Among these records, which lines include "Outcome"? Copy them out.

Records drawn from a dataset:
============================================================
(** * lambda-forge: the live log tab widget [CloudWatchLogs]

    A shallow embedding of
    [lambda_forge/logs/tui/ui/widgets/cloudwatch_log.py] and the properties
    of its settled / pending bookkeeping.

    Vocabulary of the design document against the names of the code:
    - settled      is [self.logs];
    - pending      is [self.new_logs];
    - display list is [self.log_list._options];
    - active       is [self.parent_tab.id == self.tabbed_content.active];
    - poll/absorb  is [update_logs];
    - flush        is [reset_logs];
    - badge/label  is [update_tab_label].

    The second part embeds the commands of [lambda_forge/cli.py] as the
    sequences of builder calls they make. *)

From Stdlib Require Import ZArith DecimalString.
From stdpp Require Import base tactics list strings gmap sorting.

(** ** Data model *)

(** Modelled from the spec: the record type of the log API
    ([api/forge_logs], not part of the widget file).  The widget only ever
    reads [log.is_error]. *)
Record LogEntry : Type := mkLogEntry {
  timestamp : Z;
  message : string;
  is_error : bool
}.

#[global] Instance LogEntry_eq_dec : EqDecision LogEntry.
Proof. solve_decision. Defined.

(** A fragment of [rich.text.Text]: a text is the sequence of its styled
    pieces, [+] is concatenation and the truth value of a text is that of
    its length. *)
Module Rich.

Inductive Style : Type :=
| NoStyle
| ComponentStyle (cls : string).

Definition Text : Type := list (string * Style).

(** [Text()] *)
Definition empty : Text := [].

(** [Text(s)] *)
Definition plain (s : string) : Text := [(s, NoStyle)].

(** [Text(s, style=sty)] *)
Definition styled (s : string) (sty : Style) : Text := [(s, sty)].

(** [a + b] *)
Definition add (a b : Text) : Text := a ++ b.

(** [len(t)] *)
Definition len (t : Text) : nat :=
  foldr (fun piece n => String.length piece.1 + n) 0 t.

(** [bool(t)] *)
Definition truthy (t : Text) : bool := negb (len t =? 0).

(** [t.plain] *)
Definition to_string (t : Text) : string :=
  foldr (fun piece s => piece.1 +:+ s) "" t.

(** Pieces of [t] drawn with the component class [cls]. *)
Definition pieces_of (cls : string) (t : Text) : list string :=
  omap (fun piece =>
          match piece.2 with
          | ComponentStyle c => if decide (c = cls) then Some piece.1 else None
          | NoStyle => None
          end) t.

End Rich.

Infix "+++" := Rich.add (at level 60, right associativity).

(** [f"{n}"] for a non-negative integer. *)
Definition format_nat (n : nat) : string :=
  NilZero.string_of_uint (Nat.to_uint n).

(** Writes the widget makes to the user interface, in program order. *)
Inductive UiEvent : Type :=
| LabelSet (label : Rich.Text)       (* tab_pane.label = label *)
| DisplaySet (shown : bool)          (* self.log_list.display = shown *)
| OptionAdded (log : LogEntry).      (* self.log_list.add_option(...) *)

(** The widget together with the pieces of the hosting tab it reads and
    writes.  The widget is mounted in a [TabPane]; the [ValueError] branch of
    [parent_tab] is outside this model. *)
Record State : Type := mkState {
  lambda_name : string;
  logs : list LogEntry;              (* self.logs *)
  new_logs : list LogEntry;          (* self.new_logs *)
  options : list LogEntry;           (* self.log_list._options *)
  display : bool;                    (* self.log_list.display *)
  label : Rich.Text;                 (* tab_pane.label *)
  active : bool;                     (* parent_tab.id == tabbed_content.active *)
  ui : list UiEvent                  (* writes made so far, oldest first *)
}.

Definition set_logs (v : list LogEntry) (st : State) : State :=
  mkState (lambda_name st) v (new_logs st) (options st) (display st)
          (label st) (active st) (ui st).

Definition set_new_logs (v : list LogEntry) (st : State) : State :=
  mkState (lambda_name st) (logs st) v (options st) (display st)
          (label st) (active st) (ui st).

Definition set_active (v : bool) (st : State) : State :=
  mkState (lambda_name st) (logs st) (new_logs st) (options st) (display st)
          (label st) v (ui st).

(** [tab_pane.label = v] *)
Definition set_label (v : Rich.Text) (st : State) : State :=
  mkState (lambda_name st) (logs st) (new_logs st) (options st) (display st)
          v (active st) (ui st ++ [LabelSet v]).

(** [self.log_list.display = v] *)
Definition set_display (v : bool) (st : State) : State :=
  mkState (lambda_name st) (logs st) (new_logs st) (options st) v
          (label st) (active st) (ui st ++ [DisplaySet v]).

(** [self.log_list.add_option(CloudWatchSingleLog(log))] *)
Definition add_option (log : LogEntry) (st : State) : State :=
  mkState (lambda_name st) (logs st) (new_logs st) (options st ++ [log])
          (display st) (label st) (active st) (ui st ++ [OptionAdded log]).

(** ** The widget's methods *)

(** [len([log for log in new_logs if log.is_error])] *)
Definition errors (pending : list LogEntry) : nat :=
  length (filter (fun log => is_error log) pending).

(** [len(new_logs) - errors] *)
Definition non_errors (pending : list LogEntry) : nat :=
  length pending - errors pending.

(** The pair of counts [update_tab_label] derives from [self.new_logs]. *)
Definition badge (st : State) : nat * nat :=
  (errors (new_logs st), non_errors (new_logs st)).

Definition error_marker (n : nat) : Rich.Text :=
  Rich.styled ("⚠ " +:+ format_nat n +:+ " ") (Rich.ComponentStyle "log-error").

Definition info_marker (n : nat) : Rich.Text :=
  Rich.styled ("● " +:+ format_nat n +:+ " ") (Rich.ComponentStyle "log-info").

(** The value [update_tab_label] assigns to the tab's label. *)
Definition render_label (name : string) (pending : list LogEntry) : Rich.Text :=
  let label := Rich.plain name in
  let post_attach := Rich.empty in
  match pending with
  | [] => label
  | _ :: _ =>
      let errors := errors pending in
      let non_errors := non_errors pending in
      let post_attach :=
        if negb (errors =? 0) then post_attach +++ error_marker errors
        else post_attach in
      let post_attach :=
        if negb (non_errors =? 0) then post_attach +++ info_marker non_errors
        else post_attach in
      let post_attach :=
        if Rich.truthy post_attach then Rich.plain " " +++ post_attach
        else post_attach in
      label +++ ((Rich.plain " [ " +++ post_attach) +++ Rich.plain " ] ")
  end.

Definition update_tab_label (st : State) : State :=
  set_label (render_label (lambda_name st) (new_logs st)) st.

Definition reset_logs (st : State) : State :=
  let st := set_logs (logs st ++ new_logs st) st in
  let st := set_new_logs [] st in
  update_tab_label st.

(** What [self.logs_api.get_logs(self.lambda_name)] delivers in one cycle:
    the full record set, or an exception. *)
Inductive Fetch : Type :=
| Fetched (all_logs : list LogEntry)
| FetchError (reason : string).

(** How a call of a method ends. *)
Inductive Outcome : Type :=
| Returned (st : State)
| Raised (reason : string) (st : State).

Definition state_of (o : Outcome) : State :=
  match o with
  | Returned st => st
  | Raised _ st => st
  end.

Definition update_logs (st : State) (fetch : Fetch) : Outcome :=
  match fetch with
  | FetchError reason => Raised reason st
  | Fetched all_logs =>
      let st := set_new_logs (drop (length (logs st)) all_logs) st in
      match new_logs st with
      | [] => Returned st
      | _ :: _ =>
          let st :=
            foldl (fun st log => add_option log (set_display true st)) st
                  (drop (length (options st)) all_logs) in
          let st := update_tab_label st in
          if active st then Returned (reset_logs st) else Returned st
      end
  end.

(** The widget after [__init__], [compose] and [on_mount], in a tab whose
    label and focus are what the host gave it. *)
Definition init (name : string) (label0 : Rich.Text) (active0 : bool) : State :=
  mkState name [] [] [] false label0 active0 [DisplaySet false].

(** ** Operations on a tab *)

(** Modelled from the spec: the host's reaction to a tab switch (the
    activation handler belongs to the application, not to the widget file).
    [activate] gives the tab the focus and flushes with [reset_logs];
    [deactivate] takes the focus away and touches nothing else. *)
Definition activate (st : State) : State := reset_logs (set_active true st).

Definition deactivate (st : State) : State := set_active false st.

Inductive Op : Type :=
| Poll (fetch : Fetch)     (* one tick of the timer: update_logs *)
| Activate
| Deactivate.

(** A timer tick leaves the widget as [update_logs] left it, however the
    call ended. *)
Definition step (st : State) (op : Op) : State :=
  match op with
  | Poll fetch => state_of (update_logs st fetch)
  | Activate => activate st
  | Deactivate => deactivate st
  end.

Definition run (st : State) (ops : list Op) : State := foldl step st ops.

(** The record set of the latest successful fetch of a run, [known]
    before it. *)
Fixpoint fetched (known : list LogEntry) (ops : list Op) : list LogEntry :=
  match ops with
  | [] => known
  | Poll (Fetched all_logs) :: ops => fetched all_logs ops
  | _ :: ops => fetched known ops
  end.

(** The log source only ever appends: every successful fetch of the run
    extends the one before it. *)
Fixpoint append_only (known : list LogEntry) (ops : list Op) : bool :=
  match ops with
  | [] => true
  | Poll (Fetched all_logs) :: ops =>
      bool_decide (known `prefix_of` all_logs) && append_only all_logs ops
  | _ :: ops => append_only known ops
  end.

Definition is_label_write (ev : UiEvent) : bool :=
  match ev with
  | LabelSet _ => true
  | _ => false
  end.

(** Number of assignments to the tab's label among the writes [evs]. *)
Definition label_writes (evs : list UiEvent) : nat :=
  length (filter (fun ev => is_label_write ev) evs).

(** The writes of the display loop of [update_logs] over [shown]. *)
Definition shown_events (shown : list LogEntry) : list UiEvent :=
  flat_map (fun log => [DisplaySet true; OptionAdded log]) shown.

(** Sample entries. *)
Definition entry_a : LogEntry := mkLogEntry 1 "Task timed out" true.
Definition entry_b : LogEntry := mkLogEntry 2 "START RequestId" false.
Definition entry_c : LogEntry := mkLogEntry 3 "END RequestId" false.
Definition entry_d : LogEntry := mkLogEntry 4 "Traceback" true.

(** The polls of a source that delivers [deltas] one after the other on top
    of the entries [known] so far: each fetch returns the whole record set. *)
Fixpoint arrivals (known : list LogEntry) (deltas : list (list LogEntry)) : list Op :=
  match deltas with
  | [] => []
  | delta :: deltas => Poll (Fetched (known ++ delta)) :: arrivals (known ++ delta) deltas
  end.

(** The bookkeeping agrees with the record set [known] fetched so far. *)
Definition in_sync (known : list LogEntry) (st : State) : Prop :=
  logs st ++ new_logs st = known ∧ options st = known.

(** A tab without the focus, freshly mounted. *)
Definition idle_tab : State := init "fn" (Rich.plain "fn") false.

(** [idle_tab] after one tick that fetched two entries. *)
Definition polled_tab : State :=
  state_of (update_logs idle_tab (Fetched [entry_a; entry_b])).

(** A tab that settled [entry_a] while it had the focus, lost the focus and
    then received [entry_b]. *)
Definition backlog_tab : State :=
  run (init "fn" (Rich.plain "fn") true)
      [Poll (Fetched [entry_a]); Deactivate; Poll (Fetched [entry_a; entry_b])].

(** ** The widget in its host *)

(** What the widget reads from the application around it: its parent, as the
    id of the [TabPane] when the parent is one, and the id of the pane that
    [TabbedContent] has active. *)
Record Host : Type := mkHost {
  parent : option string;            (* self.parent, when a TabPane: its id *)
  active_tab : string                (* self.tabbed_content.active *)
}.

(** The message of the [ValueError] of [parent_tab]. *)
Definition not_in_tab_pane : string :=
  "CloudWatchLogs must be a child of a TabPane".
============================================================
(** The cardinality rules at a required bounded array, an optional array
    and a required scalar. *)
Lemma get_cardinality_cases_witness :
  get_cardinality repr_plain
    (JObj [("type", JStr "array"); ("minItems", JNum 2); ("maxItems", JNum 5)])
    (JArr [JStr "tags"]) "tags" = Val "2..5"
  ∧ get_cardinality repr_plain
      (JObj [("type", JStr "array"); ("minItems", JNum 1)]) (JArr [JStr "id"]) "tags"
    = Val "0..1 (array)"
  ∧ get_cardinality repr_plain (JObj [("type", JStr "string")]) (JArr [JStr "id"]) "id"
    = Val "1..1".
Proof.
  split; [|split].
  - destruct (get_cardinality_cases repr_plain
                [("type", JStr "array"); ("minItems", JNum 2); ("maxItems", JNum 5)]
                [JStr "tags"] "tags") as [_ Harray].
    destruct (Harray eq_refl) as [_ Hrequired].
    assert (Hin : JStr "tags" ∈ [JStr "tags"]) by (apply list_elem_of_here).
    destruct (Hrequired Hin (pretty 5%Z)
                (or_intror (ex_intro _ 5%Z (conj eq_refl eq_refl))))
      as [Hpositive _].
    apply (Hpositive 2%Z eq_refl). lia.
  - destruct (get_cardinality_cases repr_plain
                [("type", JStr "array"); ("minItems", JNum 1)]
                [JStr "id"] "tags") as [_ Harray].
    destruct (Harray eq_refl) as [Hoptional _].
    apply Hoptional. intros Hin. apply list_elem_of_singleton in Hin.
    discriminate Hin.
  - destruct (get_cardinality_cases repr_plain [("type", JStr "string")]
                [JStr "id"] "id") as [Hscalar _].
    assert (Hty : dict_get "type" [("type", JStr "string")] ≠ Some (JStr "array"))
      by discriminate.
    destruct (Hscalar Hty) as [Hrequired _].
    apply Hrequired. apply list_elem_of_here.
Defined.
============================================================
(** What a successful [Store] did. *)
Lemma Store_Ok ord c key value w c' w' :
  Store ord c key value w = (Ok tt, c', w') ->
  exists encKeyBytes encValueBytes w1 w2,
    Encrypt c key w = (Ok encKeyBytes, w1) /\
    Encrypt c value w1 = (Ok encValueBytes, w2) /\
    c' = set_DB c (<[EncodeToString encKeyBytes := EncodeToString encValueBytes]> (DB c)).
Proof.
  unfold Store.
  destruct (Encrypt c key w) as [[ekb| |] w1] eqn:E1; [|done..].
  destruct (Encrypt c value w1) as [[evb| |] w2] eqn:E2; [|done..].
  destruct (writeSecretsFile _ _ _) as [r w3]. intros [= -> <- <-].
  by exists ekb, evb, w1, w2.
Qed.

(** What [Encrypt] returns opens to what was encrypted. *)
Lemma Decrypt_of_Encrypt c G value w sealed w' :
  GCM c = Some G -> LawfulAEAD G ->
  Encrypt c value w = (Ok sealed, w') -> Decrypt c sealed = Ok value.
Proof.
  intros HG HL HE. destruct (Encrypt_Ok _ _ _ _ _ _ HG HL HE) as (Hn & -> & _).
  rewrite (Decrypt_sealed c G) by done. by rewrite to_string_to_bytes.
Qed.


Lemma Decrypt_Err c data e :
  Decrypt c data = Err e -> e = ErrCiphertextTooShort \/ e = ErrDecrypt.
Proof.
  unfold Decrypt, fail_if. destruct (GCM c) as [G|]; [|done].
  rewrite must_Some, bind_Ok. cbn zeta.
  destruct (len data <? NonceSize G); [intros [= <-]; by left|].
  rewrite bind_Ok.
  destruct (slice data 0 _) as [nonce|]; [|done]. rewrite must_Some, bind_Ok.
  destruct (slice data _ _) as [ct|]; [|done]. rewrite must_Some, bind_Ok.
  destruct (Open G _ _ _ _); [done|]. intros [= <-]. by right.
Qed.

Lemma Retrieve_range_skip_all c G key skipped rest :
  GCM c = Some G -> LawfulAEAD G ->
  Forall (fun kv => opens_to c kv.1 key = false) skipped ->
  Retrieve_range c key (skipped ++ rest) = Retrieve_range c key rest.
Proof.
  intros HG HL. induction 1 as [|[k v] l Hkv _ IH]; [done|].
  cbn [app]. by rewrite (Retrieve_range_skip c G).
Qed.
============================================================
RESPONSE TO THIS EXERCISE:
Inductive Outcome : Type :=
Definition state_of (o : Outcome) : State :=
Definition update_logs (st : State) (fetch : Fetch) : Outcome :=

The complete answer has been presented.